Rejecting Rampant Consumption
It’s risky for a designer to criticise the business approach of an industry that is his bread and butter, but that’s exactly what Demna Gvasalia – the newly-appointed artistic director of Balenciaga – did in an interview with WWD. The Russian designer, who, ‘delivered’ his SS16 collection for his own label Vetements wearing a yellow t-shirt featuring the logo of couriers DHL, spoke out against the relentless thirst of an industry demanding more and more collections (the drive towards expansive pre-collections in recent years has been a notable development). He said, “I’m not really sure if the market actually demands all those clothes... [there] is a lot of money wasted as well, on development, on selling things we don’t really need.” Underscoring the Situationist’s position was a rejection of society’s commodity fetishism. Key Situationist player, writer Guy Debord talked about society’s “decline of being into having, and having”; like the Situationists, Gvasalia seems weary of being part of a society that requires so much ‘having’.

Détournement
When luxury department store Selfridges installed artist Barbara Kruger’s slogan works on the shop floors – effectively captioning shoppers’ experiences with mantras like, “Buy me; I’ll change your life,” and “It’s new, it’s you, it’s everything, it’s nothing” – it seemed like a bizzarely progressive statement: focing customers to become aware of the futility of their consumerism.
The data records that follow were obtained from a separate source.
(* ===== verification/Skill.v ===== *)
(** * Skill: matching a Want against the skills of an ability

    Models [Skill] of services/bundlemgr/src/inner_bundle_info.cpp (Match,
    MatchLauncher, MatchAction, MatchEntities, MatchUriAndType, MatchUri and
    MatchType) and states what it decides ([want_matches]).

    [Want] belongs to the ability framework; the record holds the answers of
    the getters the code calls.  [std::regex] is a parameter: [regex p] is
    [None] when constructing the expression throws, and otherwise whether
    [regex_match] accepts a string. *)

From stdpp Require Import strings.
From Stdlib Require Import Ascii.
From S2P Require Import Prelude Strings StdMap BundleTypes.

Open Scope Z_scope.
Open Scope string_scope.

(** ** Want *)

Record Want := mkWant {
  want_action : string;
  want_entities : list string;
  want_uriString : string;
  want_type : string;
  want_bundleName : string;
  want_moduleName : string;
  want_abilityName : string;
}.

#[export] Instance eta_Want : Eta Want := λ r,
  mkWant (want_action r) (want_entities r) (want_uriString r) (want_type r) (want_bundleName r)
    (want_moduleName r) (want_abilityName r).

(** ** Skill *)

Record SkillUri := mkSkillUri {
  su_scheme : string;
  su_host : string;
  su_port : string;
  su_path : string;
  su_pathStartWith : string;
  su_pathRegex : string;
  su_type : string;
}.

#[export] Instance eta_SkillUri : Eta SkillUri := λ r,
  mkSkillUri (su_scheme r) (su_host r) (su_port r) (su_path r) (su_pathStartWith r) (su_pathRegex r)
    (su_type r).
Definition new_SkillUri : SkillUri := mkSkillUri "" "" "" "" "" "" "".

Record Skill := mkSkill {
  sk_actions : list string;
  sk_entities : list string;
  sk_uris : list SkillUri;
}.

#[export] Instance eta_Skill : Eta Skill := λ r,
  mkSkill (sk_actions r) (sk_entities r) (sk_uris r).
Definition new_Skill : Skill := mkSkill [] [] [].

#[export] Instance SkillUri_eq_dec : EqDecision SkillUri.
Proof. solve_decision. Defined.
#[export] Instance Skill_eq_dec : EqDecision Skill.
Proof. solve_decision. Defined.

Definition WILDCARD : Ascii.ascii := "*"%char.
Definition TYPE_WILDCARD : string := "*/*".

Definition string_in (s : string) (l : list string) : bool := bool_decide (s ∈ l).

Section Match.
Context (regex : string → option (string → bool)).

Definition MatchAction (skill : Skill) (action : string) : bool :=
  match sk_actions skill with
  | [] => false
  | actions => if str_empty action then true else string_in action actions
  end.

Definition MatchEntities (skill : Skill) (paramEntities : list string) : bool :=
  match paramEntities with
  | [] => true
  | _ =>
      match sk_entities skill with
      | [] => false
      | entities => forallb (λ e, string_in e entities) paramEntities
      end
  end.

Definition MatchType (type skillUriType : string) : bool :=
  if str_empty skillUriType then false
  else if String.eqb type TYPE_WILDCARD || String.eqb skillUriType TYPE_WILDCARD then true
  else if bool_decide (str_back type = Some WILDCARD) then find_at_start (str_init type) skillUriType
  else if bool_decide (str_back skillUriType = Some WILDCARD) then find_at_start (str_init skillUriType) type
  else String.eqb type skillUriType.

(** [scheme://host[:port]] *)
Definition skill_authority (u : SkillUri) : string :=
  let s := su_scheme u +:+ "://" +:+ su_host u in
  if str_empty (su_port u) then s else s +:+ ":" +:+ su_port u.

Definition MatchUri (uriString : string) (u : SkillUri) : bool :=
  if str_empty (su_scheme u) then str_empty uriString
  else if str_empty (su_host u) then String.eqb uriString (su_scheme u)
  else
    let skillUriString := skill_authority u in
    if str_empty (su_path u) && str_empty (su_pathStartWith u) && str_empty (su_pathRegex u)
    then String.eqb uriString skillUriString
    else
      let skillUriString := skillUriString +:+ "/" in
      (negb (str_empty (su_path u)) && String.eqb uriString (skillUriString +:+ su_path u))
      || (negb (str_empty (su_pathStartWith u)) && find_at_start (skillUriString +:+ su_pathStartWith u) uriString)
      || (negb (str_empty (su_pathRegex u))
          && match regex (skillUriString +:+ su_pathRegex u) with Some matches => matches uriString | None => false end).

Definition MatchUriAndType (skill : Skill) (uriString type : string) : bool :=
  match str_empty uriString, str_empty type with
  | true, true =>
      match sk_uris skill with
      | [] => true
      | uris => existsb (λ u, str_empty (su_scheme u) && str_empty (su_type u)) uris
      end
  | false, true => existsb (λ u, MatchUri uriString u && str_empty (su_type u)) (sk_uris skill)
  | true, false => existsb (λ u, str_empty (su_scheme u) && MatchType type (su_type u)) (sk_uris skill)
  | false, false => existsb (λ u, MatchUri uriString u && MatchType type (su_type u)) (sk_uris skill)
  end.

Definition Match (skill : Skill) (want : Want) : bool :=
  if negb (MatchAction skill (want_action want)) then false
  else if negb (MatchEntities skill (want_entities want)) then false
  else if negb (MatchUriAndType skill (want_uriString want) (want_type want)) then false
  else true.

Definition MatchLauncher (skill : Skill) (want : Want) : bool :=
  if negb (MatchAction skill (want_action want)) then false
  else if negb (MatchEntities skill (want_entities want)) then false
  else true.

(** ** What a match means *)

(** Two MIME types are compatible: equal, or one of them is a pattern [p*]
    whose prefix the other one has. *)
Definition type_matches (type pattern : string) : Prop :=
  pattern ≠ "" ∧
  (type = TYPE_WILDCARD ∨ pattern = TYPE_WILDCARD
   ∨ (∃ p t, type = p +:+ "*" ∧ pattern = p +:+ t)
   ∨ (str_back type ≠ Some WILDCARD ∧ ∃ p t, pattern = p +:+ "*" ∧ type = p +:+ t)
   ∨ (str_back type ≠ Some WILDCARD ∧ str_back pattern ≠ Some WILDCARD ∧ type = pattern)).

(** The URIs a skill URI accepts. *)
Inductive uri_matches (u : SkillUri) : string → Prop :=
| uri_none : su_scheme u = "" → uri_matches u ""
| uri_scheme : su_scheme u ≠ "" → su_host u = "" → uri_matches u (su_scheme u)
| uri_host : su_scheme u ≠ "" → su_host u ≠ "" →
    su_path u = "" → su_pathStartWith u = "" → su_pathRegex u = "" → uri_matches u (skill_authority u)
| uri_path : su_scheme u ≠ "" → su_host u ≠ "" → su_path u ≠ "" →
    uri_matches u (skill_authority u +:+ "/" +:+ su_path u)
| uri_start rest : su_scheme u ≠ "" → su_host u ≠ "" → su_pathStartWith u ≠ "" →
    uri_matches u (skill_authority u +:+ "/" +:+ su_pathStartWith u +:+ rest)
| uri_regex s m : su_scheme u ≠ "" → su_host u ≠ "" → su_pathRegex u ≠ "" →
    regex (skill_authority u +:+ "/" +:+ su_pathRegex u) = Some m → m s = true → uri_matches u s.

(** The skill has an action and the one asked for, has all the entities
    asked for, and one URI entry fits both the URI and the type asked for
    (an entry for no URI, or for no type, when none is asked for). *)
Definition want_matches (skill : Skill) (want : Want) : Prop :=
  sk_actions skill ≠ []
  ∧ (want_action want = "" ∨ want_action want ∈ sk_actions skill)
  ∧ (∀ e, e ∈ want_entities want → e ∈ sk_entities skill)
  ∧ ((want_uriString want = "" ∧ want_type want = "" ∧ sk_uris skill = [])
     ∨ ∃ u, u ∈ sk_uris skill
         ∧ (if decide (want_uriString want = "") then su_scheme u = "" else uri_matches u (want_uriString want))
         ∧ (if decide (want_type want = "") then su_type u = "" else type_matches (want_type want) (su_type u))).

Lemma string_in_spec s l : string_in s l = true ↔ s ∈ l.
Proof. unfold string_in. by rewrite bool_decide_eq_true. Qed.

Lemma MatchEntities_spec skill es :
  MatchEntities skill es = true ↔ ∀ e, e ∈ es → e ∈ sk_entities skill.
Proof.
  unfold MatchEntities. destruct es as [|e es]; [split; [by intros _ e ?%elem_of_nil|done]|].
  destruct (sk_entities skill) as [|e' es'].
  - split; [done|]. intros H. specialize (H e (list_elem_of_here _ _)). by apply elem_of_nil in H.
  - rewrite forallb_forall. setoid_rewrite <- list_elem_of_In. setoid_rewrite string_in_spec. done.
Qed.

Lemma MatchType_spec type pattern : MatchType type pattern = true ↔ type_matches type pattern.
Proof.
  unfold MatchType, type_matches. destruct (str_empty pattern) eqn:Ee.
  { apply str_empty_spec in Ee. subst. by split; [|intros [? _]]. }
  assert (pattern ≠ "") as Hne by (intros ->; done).
  destruct (String.eqb type TYPE_WILDCARD || String.eqb pattern TYPE_WILDCARD) eqn:Ew.
  { apply orb_true_iff in Ew as [Ew|Ew]; apply String.eqb_eq in Ew; subst; naive_solver. }
  apply orb_false_iff in Ew as [Hw1 Hw2]. apply String.eqb_neq in Hw1, Hw2.
  case_bool_decide as Hb.
  { unfold find_at_start. rewrite prefix_app. pose proof (str_back_init _ _ Hb) as Hi. split.
    - intros [t Ht]. split; [done|]. do 2 right. left. by exists (str_init type), t.
    - intros (_ & [?|[?|[(p & t & Hp & Ht)|[[? _]|[? _]]]]]); try done.
      exists t. rewrite Hp, (str_init_app p "*"%char). done. }
  assert (¬ ∃ p t, type = p +:+ "*" ∧ pattern = p +:+ t) as Hno.
  { intros (p & t & -> & _). by rewrite (str_back_app p "*"%char) in Hb. }
  case_bool_decide as Hb2.
  { unfold find_at_start. rewrite prefix_app. pose proof (str_back_init _ _ Hb2) as Hi. split.
    - intros [t Ht]. split; [done|]. do 3 right. left. split; [done|]. by exists (str_init pattern), t.
    - intros (_ & [?|[?|[?|[(_ & p & t & Hp & Ht)|(_ & ? & _)]]]]); try done.
      exists t. rewrite Hp, (str_init_app p "*"%char). done. }
  rewrite String.eqb_eq. split; [naive_solver|].
  intros (_ & [?|[?|[?|[(_ & p & t & -> & _)|(_ & _ & ?)]]]]); try done.
  by rewrite (str_back_app p "*"%char) in Hb2.
Qed.

Lemma MatchUri_spec s u : MatchUri s u = true ↔ uri_matches u s.
Proof.
  unfold MatchUri. destruct (str_empty (su_scheme u)) eqn:E1.
  { apply str_empty_spec in E1. rewrite str_empty_spec. split; [intros ->; by constructor|].
    by inversion 1; subst. }
  assert (su_scheme u ≠ "") as Hs by (intros Hs; by rewrite Hs in E1).
  destruct (str_empty (su_host u)) eqn:E2.
  { apply str_empty_spec in E2. rewrite String.eqb_eq. split; [intros ->; by constructor|].
    by inversion 1; subst. }
  assert (su_host u ≠ "") as Hh by (intros Hh; by rewrite Hh in E2).
  assert (∀ t, negb (str_empty t) = true ↔ t ≠ "") as Hne by (intros []; simpl; naive_solver).
  destruct (str_empty (su_path u) && str_empty (su_pathStartWith u) && str_empty (su_pathRegex u)) eqn:E3.
  { apply andb_true_iff in E3 as [[?%str_empty_spec ?%str_empty_spec]%andb_true_iff ?%str_empty_spec].
    rewrite String.eqb_eq. split; [intros ->; by constructor|]. by inversion 1; subst. }
  rewrite !orb_true_iff, !andb_true_iff, !Hne, String.eqb_eq. unfold find_at_start. rewrite prefix_app.
  rewrite !string_app_assoc. split.
  - intros [[[Hp ->]|[Hp [t ->]]]|[Hp Hr]].
    + by apply uri_path.
    + rewrite !string_app_assoc. by apply uri_start.
    + destruct (regex _) as [m|] eqn:Er; [|done]. by eapply uri_regex.
  - inversion 1; subst; try done.
    + match goal with H1 : su_path u = "", H2 : su_pathStartWith u = "", H3 : su_pathRegex u = "" |- _ =>
        rewrite H1, H2, H3 in E3 end. done.
    + by left; left.
    + left; right. split; [done|]. eexists. by rewrite !string_app_assoc.
    + right. split; [done|]. by match goal with H : regex _ = Some _ |- _ => rewrite H end.
Qed.

Lemma existsb_elem {A} (f : A → bool) l : existsb f l = true ↔ ∃ x, x ∈ l ∧ f x = true.
Proof. rewrite existsb_exists. by setoid_rewrite list_elem_of_In. Qed.

Lemma MatchUriAndType_spec skill uri type :
  MatchUriAndType skill uri type = true ↔
  (uri = "" ∧ type = "" ∧ sk_uris skill = [])
  ∨ ∃ u, u ∈ sk_uris skill
      ∧ (if decide (uri = "") then su_scheme u = "" else uri_matches u uri)
      ∧ (if decide (type = "") then su_type u = "" else type_matches type (su_type u)).
Proof.
  unfold MatchUriAndType.
  destruct (str_empty uri) eqn:E1, (str_empty type) eqn:E2.
  all: rewrite ?str_empty_spec in E1; rewrite ?str_empty_spec in E2.
  all: try (assert (uri ≠ "") by (intros ->; done)); try (assert (type ≠ "") by (intros ->; done)).
  all: repeat case_decide; try done; subst.
  - destruct (sk_uris skill) as [|u us] eqn:Eu; [naive_solver|].
    rewrite existsb_elem. setoid_rewrite andb_true_iff. setoid_rewrite str_empty_spec. naive_solver.
  - rewrite existsb_elem. setoid_rewrite andb_true_iff. setoid_rewrite str_empty_spec.
    setoid_rewrite MatchType_spec. naive_solver.
  - rewrite existsb_elem. setoid_rewrite andb_true_iff. setoid_rewrite str_empty_spec.
    setoid_rewrite MatchUri_spec. naive_solver.
  - rewrite existsb_elem. setoid_rewrite andb_true_iff. setoid_rewrite MatchUri_spec.
    setoid_rewrite MatchType_spec. naive_solver.
Qed.

Lemma MatchAction_spec skill action :
  MatchAction skill action = true ↔ sk_actions skill ≠ [] ∧ (action = "" ∨ action ∈ sk_actions skill).
Proof.
  unfold MatchAction. destruct (sk_actions skill) as [|a l] eqn:Ea; [naive_solver|].
  destruct (str_empty action) eqn:E.
  - apply str_empty_spec in E. naive_solver.
  - rewrite string_in_spec. split; [naive_solver|]. intros [_ [Hw|]]; [by rewrite Hw in E|done].
Qed.

Lemma MatchLauncher_spec skill want :
  MatchLauncher skill want = true ↔
  sk_actions skill ≠ []
  ∧ (want_action want = "" ∨ want_action want ∈ sk_actions skill)
  ∧ ∀ e, e ∈ want_entities want → e ∈ sk_entities skill.
Proof.
  unfold MatchLauncher. rewrite <- MatchEntities_spec, (and_assoc (_ ≠ _)), <- MatchAction_spec.
  destruct (MatchAction _ _), (MatchEntities _ _); simpl; naive_solver.
Qed.

Lemma Match_spec skill want : Match skill want = true ↔ want_matches skill want.
Proof.
  unfold want_matches, Match. rewrite <- MatchUriAndType_spec, <- MatchEntities_spec, (and_assoc (_ ≠ _)), <- MatchAction_spec.
  destruct (MatchAction _ _), (MatchEntities _ _), (MatchUriAndType _ _ _); simpl; naive_solver.
Qed.

(** C27: [Skill::Match] accepts a Want exactly when the skill declares an
    action and the one asked for (any, when none is asked for), all the
    entities asked for, and a URI entry that fits both the URI (scheme alone,
    authority, path, path prefix or path expression) and the MIME type
    (equal, or a wildcard on either side) asked for; [MatchLauncher] accepts
    it exactly when the part about the action and the entities holds,
    whatever the URI and the type. *)
Theorem Match_correct skill want :
  (Match skill want = true ↔ want_matches skill want)
  ∧ (MatchLauncher skill want = true ↔
       sk_actions skill ≠ []
       ∧ (want_action want = "" ∨ want_action want ∈ sk_actions skill)
       ∧ ∀ e, e ∈ want_entities want → e ∈ sk_entities skill).
Proof. split; [apply Match_spec|apply MatchLauncher_spec]. Qed.
End Match.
This season, fashion ecommerce platform Lyst revealed an unexpectedly deadpan advertising campaign, which overlaid generic fashion imagery with text reading “pointless” and “wrong” – and Diesel have run a similar campaign with catchphrases like "this is where we tell you what to wear" or "blah blah blah" in place of traditional advertising slogans.

These cases of anti-advertising might pander to the vanity of the astute shopper, who thinks of themselves as sophisticated enough to be in on the joke, but they also look to be examples of détournement, a device employed by the Situationists to flip of the meaning of recognised work to show the other side of the coin; “the reuse of pre-existing artistic [and mass-produced] elements in a new ensemble.” On the motivation behind her Selfridges collaboration, Kruger has remained quiet, perhaps satisfied that her anti-consumerist, anti-capitalist messages had finally found their perfect setting.